Entah kenapa, berat
menulis puisi menggunakan bahasa Indonesia.
Setiap kata yang
kutulis, terasa berlebih-lebihan, manja, dan menjijikkan.
Kenapa?
Jawabannya adalah:
karena aku jijik melihat puisiku sendiri.
Lihatlah, hampir di
setiap puisi yang pernah kutulis, aku melarikan diri dari perasaan yang sebenarnya.
Menutupi hal yang
sebenarnya.
Aku jatuh cinta, dan
aku tidak berani mengatakan apa-apa. Sebaliknya, aku menciptakan diksi-diksi untuk mengatakan bahwa aku ‘baik-baik’ saja.
Karena, kenyataan di
dalamnya sangat menakutkan.
Menakutkan sehingga membuatku
merasa ingin muntah, tetapi kuanggap hal itu sebagai menjijikkan.
Bukan
menakutkan.
Karena, jika kutuliskan
apa yang sebenarnya, menakutkan memikirkan bagaimana aku menghadapi orang-orang
di esok hari.
Itulah kenyataannya.
Aku ingin menyelami jiwa-jiwa para penulis hebat di dunia, lalu mencari tahu
apakah mereka juga mengalami apa yang kualami, melakukan apa yang kulakukan,
dan bagaimana rasanya melewati masa-masa seperti itu.
Menghadapi orang-orang
di esok hari.

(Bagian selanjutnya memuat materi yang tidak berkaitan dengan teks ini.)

Lemma writeOut_wrote l g w p d :
  holds w l d ->
  inInt64 (Z.of_nat (length d) + Z.of_nat (length p)) ->
  let r := writeOut l g w p in
  0 <= wr_n r <= Z.of_nat (length p) /\ wrote w d p r false.
Proof.
  intros (h & x & Hh & Hx & Hd & Hs) Hfit. unfold writeOut, wrote. rewrite Hh.
  unfold FileWrite, step. rewrite Hx.
  set (fate := w_fate w (length (w_trace w)) (OpWrite h)).
  set (n := match fate with Succeeds => length p | Fails k => Nat.min k (length p) end).
  cbn [wr_n wr_err wr_logger wr_world].
  assert (n <= length p)%nat as Hn by (subst n; destruct fate; lia).
  split; [lia|]. exists h. split; [done|]. rewrite Nat2Z.id.
  split.
  { exists h. eexists. split; [done|]. split; [apply lookup_insert_eq|].
    cbn [f_data size setSize]. split; [by rewrite Hd|].
    unfold sizeOf in *. cbn [f_data]. rewrite length_app, length_firstn, Hs.
    rewrite wrap64_small; [lia|]. subst d. unfold inInt64 in *. lia. }
  split.
  { split; [done|]. exists [OpWrite h]. done. }
  subst n. destruct fate as [|k]; [left | right]; done.
Qed.

Lemma wrote_after w w1 d p r b1 b2 :
  grows b1 w w1 -> wrote w1 (if b1 then [] else d) p r b2 ->
  wrote w d p r (b1 || b2).
Proof.
  intros G (h & Hh & Hd & G2 & He). exists h. split; [done|].
  split; [by destruct b1, b2|]. split; [by eapply grows_trans | done].
Qed.

Lemma writeSized_wrote l g w p d :
  holds w l d ->
  inInt64 (Z.of_nat (length d) + Z.of_nat (length p)) ->
  let r := writeSized l g w p in
  0 <= wr_n r <= Z.of_nat (length p)
  /\ ((exists b, wrote w d p r b) \/ gaveUp r).
Proof.
  intros Hh Hfit. unfold writeSized.
  destruct (Lumberjack.max g l <? wrap64 (size l + Z.of_nat (length p))).
  - destruct (rotate l g w) as [[e l1] w1] eqn:E1.
    destruct e as [e|].
    + cbn [wr_n]. split; [lia|]. right. split; [done | by eexists].
    + pose proof (rotate_holds _ _ _ _ _ E1) as Hh1.
      apply rotate_spec in E1 as (_ & b & G & Hok).
      destruct (Hok eq_refl) as (-> & _).
      assert (inInt64 (Z.of_nat (length (@nil Byte.byte)) + Z.of_nat (length p)))
        as Hfit1 by (eapply short_fits; [|exact Hfit]; simpl; lia).
      destruct (writeOut_wrote l1 g w1 p [] Hh1 Hfit1) as (Hn & Hw).
      split; [done|]. left. exists (true || false).
      by apply (wrote_after w w1 d p _ true false).
  - destruct (writeOut_wrote l g w p d Hh Hfit) as (Hn & Hw).
    split; [done|]. left. by exists false.
Qed.

Lemma writeDaily_wrote l g w p d :
  holds w l d ->
  inInt64 (Z.of_nat (length d) + Z.of_nat (length p)) ->
  let r := writeDaily l g w p in
  0 <= wr_n r <= Z.of_nat (length p)
  /\ ((exists b, wrote w d p r b) \/ gaveUp r).
Proof.
  intros Hh Hfit. unfold writeDaily.
  destruct (0 <? LogSplitDay (cfg l)); [|by apply writeSized_wrote].
  destruct (isNextDay (LocalTime (cfg l)) g w) as [[next g1] w1] eqn:E1.
  assert (w_files w1 = w_files w) as Hf1.
  { unfold isNextDay, updateCurrentTimestamp, currentTime in E1.
    destruct (Now w) as [t w'] eqn:E. apply Now_spec in E as (_ & Hf & _).
    by inversion E1; subst. }
  apply isNextDay_spec in E1 as (_ & G1).
  assert (forall l2 g2, file l2 = file l -> size l2 = size l ->
            let r := writeSized l2 g2 w1 p in
            0 <= wr_n r <= Z.of_nat (length p)
            /\ ((exists b, wrote w d p r b) \/ gaveUp r)) as Hrest.
  { intros l2 g2 Hfl Hsz.
    assert (holds w1 l2 d) as Hh2 by (by eapply holds_files).
    destruct (writeSized_wrote l2 g2 w1 p d Hh2 Hfit) as (Hn & Hw).
    split; [done|]. destruct Hw as [[b Hw]|Hw]; [left | by right].
    exists (false || b). by apply (wrote_after w w1 d p _ false b). }
  destruct next; [|by apply Hrest].
  set (g2 := updateYesterdayTime _ _ _).
  set (l2 := setSplitDayCount l _).
  destruct (LogSplitDay (cfg l2) <=? splitDayCount l2); [|by apply Hrest].
  destruct (rotate (setSplitDayCount l2 0) (setIsSplitDay g2 true) w1)
    as [[e l3] w3] eqn:E3.
  destruct e as [e|].
  - cbn [wr_n]. split; [lia|]. right. split; [done | by eexists].
  - pose proof (rotate_holds _ _ _ _ _ E3) as Hh3.
    apply rotate_spec in E3 as (_ & b & G3 & Hok).
    destruct (Hok eq_refl) as (-> & _).
    assert (inInt64 (Z.of_nat (length (@nil Byte.byte)) + Z.of_nat (length p)))
      as Hfit3 by (eapply short_fits; [|exact Hfit]; simpl; lia).
    destruct (writeSized_wrote l3 (setIsSplitDay (setIsSplitDay g2 true) false)
                w3 p [] Hh3 Hfit3) as (Hn & Hw).
    split; [done|]. destruct Hw as [[b Hw]|Hw]; [left | by right].
    exists (false || (true || b)).
    apply (wrote_after w w1 d p _ false (true || b)); [done|].
    by apply (wrote_after w1 w3 d p _ true b).
Qed.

Itulah yang sangat menakutkan.
Tapi, aku sedang jatuh
cinta, mencari sesuatu untuk memberi makan pikiranku, dan merahasiakan sesuatu.
Histrionic. Ini adalah
tentang diriku, bukan kau, kalian, atau siapapun. Aku butuh diriku untuk merasa
baik-baik saja.
Untuk tenang,
Dan kuharap, kau juga
merasa baik-baik saja....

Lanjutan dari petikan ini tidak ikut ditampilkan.